Tres meses antes, cuando llegó aquí, cansada y dolorida, traída por una ambulancia, yo estaba con ella. Giulia y Pasquale se habían unido a nosotros. Al llegar ante la villa, insistió en entrar en casa de mi brazo. Fue subiendo la escalera peldaño a peldaño, cauta, sobre los huesos debilitados por la osteoporosis, apoyándose por un lado en mi brazo y por el otro en la barandilla. Giulia y Pasquale se habían metido en el comedor. Anna esperó a que se fueran y se volvió hacia mí. Su rostro se relajó en una sonrisa. Me agaché para besarla. Después de una vacilación me rechazó y se dejó llevar a un llanto irrefrenable:
—Soy fea y vieja, Bede mío, Beduzzo. He venido aquí para morir —murmuró.
—Moriremos juntos, ¿recuerdas el pacto? —Y la besé en los labios.

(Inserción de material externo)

(** * Alice Telegram bot: authorization gate, completion caller, quote formatter

    A shallow embedding of the two variants of [render_start.py]:

    - [Richer]  is [src/code/render_start.py]  (AI chat, stock quotes, every
      handler behind the authorization check);
    - [Simpler] is [src/render_start.py]       (static replies and an echo).

    Python values that come out of [response.json()] are an inductive type
    [pyval]; the partial operations of Python ([d.get], [x[0]], [a - b],
    [a / b]) return a [result] so that an exception is a value of the model
    and [try ... except Exception] is a function on it.  What a handler does
    to the outside (replies, edits, HTTP requests, log lines) is recorded as
    a trace of [event]s next to the returned value.

    Numbers are kept abstract (class [Number]): JSON numbers reach the code
    as Python [int] or [float], their arithmetic can raise, and nothing
    proved here depends on how IEEE doubles round.  [Exact] at the end of
    the definitions instantiates the class with integers and exact
    rationals so that everything can be evaluated. *)

From Stdlib Require Import String Ascii List ZArith QArith Bool Lia DecimalString.
Import ListNotations.
Open Scope string_scope.
Open Scope Z_scope.

(* ================================================================== *)
(** ** Text *)

Definition nl : string := String (ascii_of_nat 10) EmptyString.
Definition dquote : string := String (ascii_of_nat 34) EmptyString.

(** The lines of a Python string literal, joined by newlines. *)
Fixpoint unlines (ls : list string) : string :=
  match ls with
  | [] => ""
  | [l] => l
  | l :: rest => l ++ nl ++ unlines rest
  end.

(** [str(n)] for a Python [int]. *)
Definition str_int (z : Z) : string := NilZero.string_of_int (Z.to_int z).
(** * VelvetPOS: the cart and checkout logic of [client/js/pos.js]

    A shallow embedding of the [POSManager] class: the cart operations
    ([addToCart], [updateCartItemQuantity], [removeFromCart], [clearCart]),
    the totals ([updateTotals], [calculateTotal], [updateChangeDue]) and
    [checkout], together with the parts of the page they read and write.
    Further on: [loadStoreConfig] and the stock column of
    [loadInventoryTable] from the same file, [adjustColor] of [auth.js], the
    inventory alerts of the admin dashboard and the [createStoreConfig]
    factory of the configuration template.

    Numbers.  Quantities and stock levels are integers and are modelled in
    [Z].  Monetary amounts and the tax rate, binary64 numbers on the page,
    are modelled as exact rationals [Q], so a computed amount can differ
    from the page's in its last digits (7 + 7 * 0.08 is 7.56 here and
    7.5600000000000005 there).  The theorems below therefore say which
    formula is evaluated, which branch is taken given the outcome of a
    comparison, and what sign a result has; none equates two amounts that
    the page computes in different ways.  Where an example or a witness
    evaluates an amount, the value is that of the model.  Module [Double]
    repeats the total in binary64 to check the scenarios against the page's
    own arithmetic. *)

From Stdlib Require Import ZArith QArith Qminmax Lqa Lia Ascii String HexString PrimFloat.
From stdpp Require Import base option list strings gmap.

Local Open Scope Z_scope.

(** ** Data *)

(** A product record as delivered by [/api/inventory]. *)
Module Product.
Record t : Type := mk {
  id : string;
  name : string;
  price : Q;
  stock : Z;
  category : string
}.
End Product.

(** A cart line, the object literal pushed by [addToCart]. *)
Module CartItem.
Record t : Type := mk {
  id : string;
  name : string;
  price : Q;
  quantity : Z;
  maxStock : Z
}.

(** [item.quantity = q] on the object held by the cart array. *)
Definition set_quantity (q : Z) (item : t) : t :=
  mk (id item) (name item) (price item) q (maxStock item).
End CartItem.

(** The entries of [transactionData.items]. *)
Module SoldItem.
Record t : Type := mk {
  id : string;
  name : string;
  price : Q;
  quantity : Z
}.
End SoldItem.

(** The body of [POST /api/transactions]. *)
Module TransactionData.
Record t : Type := mk {
  items : list SoldItem.t;
  customer_id : string;
  payment_method : string;
  cash_amount : Q;
  card_amount : Q;
  discount : Q;
  staff_name : string
}.
End TransactionData.

(** The JSON answer of [/api/transactions]. *)
Module Response.
Record t : Type := mk {
  success : bool;
  change_due : Q;
  error : option string
}.
End Response.

(** What [await this.apiRequest(...)] yields: the parsed body, or the
    [Error] thrown for a network failure or a non-2xx status. *)
Inductive ApiResult (A : Type) : Type :=
  | Resolved (body : A)
  | Thrown (message : string).
Arguments Resolved {A} body.
Arguments Thrown {A} message.

(** The second argument of [showToast]. *)
Inductive ToastType : Type := success | warning | info | error.

(** The first argument of [showToast], one constructor per call site. *)
Inductive ToastMessage : Type :=
  | UpdatedQuantity (name : string)   (* `Updated ${product.name} quantity` *)
  | NotEnoughStock                    (* 'Not enough stock available' *)
  | AddedToCart (name : string)       (* `Added ${product.name} to cart` *)
  | ItemRemoved                       (* 'Item removed from cart' *)
  | CartCleared                       (* 'Cart cleared' *)
  | CartIsEmpty                       (* 'Cart is empty' *)
  | InsufficientCash                  (* 'Insufficient cash amount' *)
  | TransactionCompleted              (* 'Transaction completed successfully!' *)
  | ChangeDue (amount : Q)            (* `Change due: ${symbol}${amount.toFixed(2)}` *)
  | ErrorText (message : string).     (* error.message || 'Transaction failed. Please try again.' *)

Definition Toast : Type := ToastMessage * ToastType.

(** ** State

    The [POSManager] singleton, the elements of the page its cart code
    touches, and the requests it has sent.

    - An input whose value goes through [parseFloat] is held as the outcome
      of that call: [Some q] for a number, [None] for [NaN] (no such element,
      an empty or a non-numeric field).
    - [cartItems] and [checkoutBtn] are [None] when the page has no such
      element; the code tests for that.  The four total labels are written
      when present and never read, so they are held as plain values, before
      [toFixed(2)].
    - [sent] logs every transaction request handed to [apiRequest], and
      [inFlight] counts the [checkout()] calls suspended at their [await]. *)
Record POS : Type := mkPOS {
  (* this.* *)
  cart : list CartItem.t;
  products : list Product.t;
  taxRate : Q;
  (* document *)
  cartItems : option (list CartItem.t);
  checkoutBtn : option bool;              (* .disabled *)
  discountInput : option Q;
  cashReceived : option Q;
  paymentChecked : option string;         (* input[name="payment"]:checked *)
  customerSelect : option string;
  cartSubtotal : Q;
  cartTax : Q;
  cartTotal : Q;
  changeDue : Q;
  toastContainer : list Toast;
  (* authManager.getCurrentUser()?.name *)
  currentUserName : option string;
  (* network *)
  sent : list TransactionData.t;
  inFlight : nat
}.

Definition set_cart (c : list CartItem.t) (s : POS) : POS :=
  mkPOS c (products s) (taxRate s) (cartItems s) (checkoutBtn s)
    (discountInput s) (cashReceived s) (paymentChecked s) (customerSelect s)
    (cartSubtotal s) (cartTax s) (cartTotal s) (changeDue s)
    (toastContainer s) (currentUserName s) (sent s) (inFlight s).

Definition set_products (ps : list Product.t) (s : POS) : POS :=
  mkPOS (cart s) ps (taxRate s) (cartItems s) (checkoutBtn s)
    (discountInput s) (cashReceived s) (paymentChecked s) (customerSelect s)
    (cartSubtotal s) (cartTax s) (cartTotal s) (changeDue s)
    (toastContainer s) (currentUserName s) (sent s) (inFlight s).

Definition set_cartItems (rows : list CartItem.t) (s : POS) : POS :=
  mkPOS (cart s) (products s) (taxRate s) (Some rows) (checkoutBtn s)
    (discountInput s) (cashReceived s) (paymentChecked s) (customerSelect s)
    (cartSubtotal s) (cartTax s) (cartTotal s) (changeDue s)
    (toastContainer s) (currentUserName s) (sent s) (inFlight s).

(** [if (btn) btn.disabled = d]. *)
Definition set_disabled (d : bool) (s : POS) : POS :=
  mkPOS (cart s) (products s) (taxRate s) (cartItems s)
    (match checkoutBtn s with Some _ => Some d | None => None end)
    (discountInput s) (cashReceived s) (paymentChecked s) (customerSelect s)
    (cartSubtotal s) (cartTax s) (cartTotal s) (changeDue s)
    (toastContainer s) (currentUserName s) (sent s) (inFlight s).

Definition set_totals (sub tax tot : Q) (s : POS) : POS :=
  mkPOS (cart s) (products s) (taxRate s) (cartItems s) (checkoutBtn s)
    (discountInput s) (cashReceived s) (paymentChecked s) (customerSelect s)
    sub tax tot (changeDue s)
    (toastContainer s) (currentUserName s) (sent s) (inFlight s).

Definition set_changeDue (c : Q) (s : POS) : POS :=
  mkPOS (cart s) (products s) (taxRate s) (cartItems s) (checkoutBtn s)
    (discountInput s) (cashReceived s) (paymentChecked s) (customerSelect s)
    (cartSubtotal s) (cartTax s) (cartTotal s) c
    (toastContainer s) (currentUserName s) (sent s) (inFlight s).

(** [showToast(message, type)]: appends a toast to [#toastContainer]. *)
Definition showToast (m : ToastMessage) (t : ToastType) (s : POS) : POS :=
  mkPOS (cart s) (products s) (taxRate s) (cartItems s) (checkoutBtn s)
    (discountInput s) (cashReceived s) (paymentChecked s) (customerSelect s)
    (cartSubtotal s) (cartTax s) (cartTotal s) (changeDue s)
    (toastContainer s ++ [(m, t)]) (currentUserName s) (sent s) (inFlight s).

Definition set_network (reqs : list TransactionData.t) (n : nat) (s : POS) : POS :=
  mkPOS (cart s) (products s) (taxRate s) (cartItems s) (checkoutBtn s)
    (discountInput s) (cashReceived s) (paymentChecked s) (customerSelect s)
    (cartSubtotal s) (cartTax s) (cartTotal s) (changeDue s)
    (toastContainer s) (currentUserName s) reqs n.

Ha llegado el momento, Anna mía.
Bajé a la hospedería y emboqué la escalera subterránea. En vez de ir a casa cogí el pasadizo que llevaba al río. Pensaba en mis padres, en mis hermanos. A la muerte de Tommaso me había mudado a Pedrara por voluntad de Anna y también porque deseaba volver a ver a mis padres. Nos comunicábamos tan sólo por carta: según mi padre, el teléfono hubiera sido una emoción demasiado fuerte para mi madre. Desde el «asunto» habían pasado diez años, un lapso de tiempo suficiente para que la gente olvidara, o eso pensaba yo. Había planeado dar una sorpresa a mi madre presentándome en casa a la hora de la comida, sin avisar. Hablé por teléfono con mis hermanos, que habían vuelto a Pezzino e iban tirando como tractoristas.
—No hagas nada parecido sin hablarlo antes con papá —me dijo Gaetano.
Mi padre me citó en el bosque de San Pietro, el que habíamos atravesado juntos la noche en la que me había llevado a conocer a Tommaso. Vino con Gaetano y Giacomo, que no quisieron bajar del automóvil mientras él me hacía gestos de que lo siguiera. Había envejecido y caminaba mal. Nos adentramos en la espesura del robledal. Los troncos habían sido descortezados; desnudos, parecían afligidos. En un claro había algunos árboles abatidos, los troncos inertes y gruesos como paquidermos.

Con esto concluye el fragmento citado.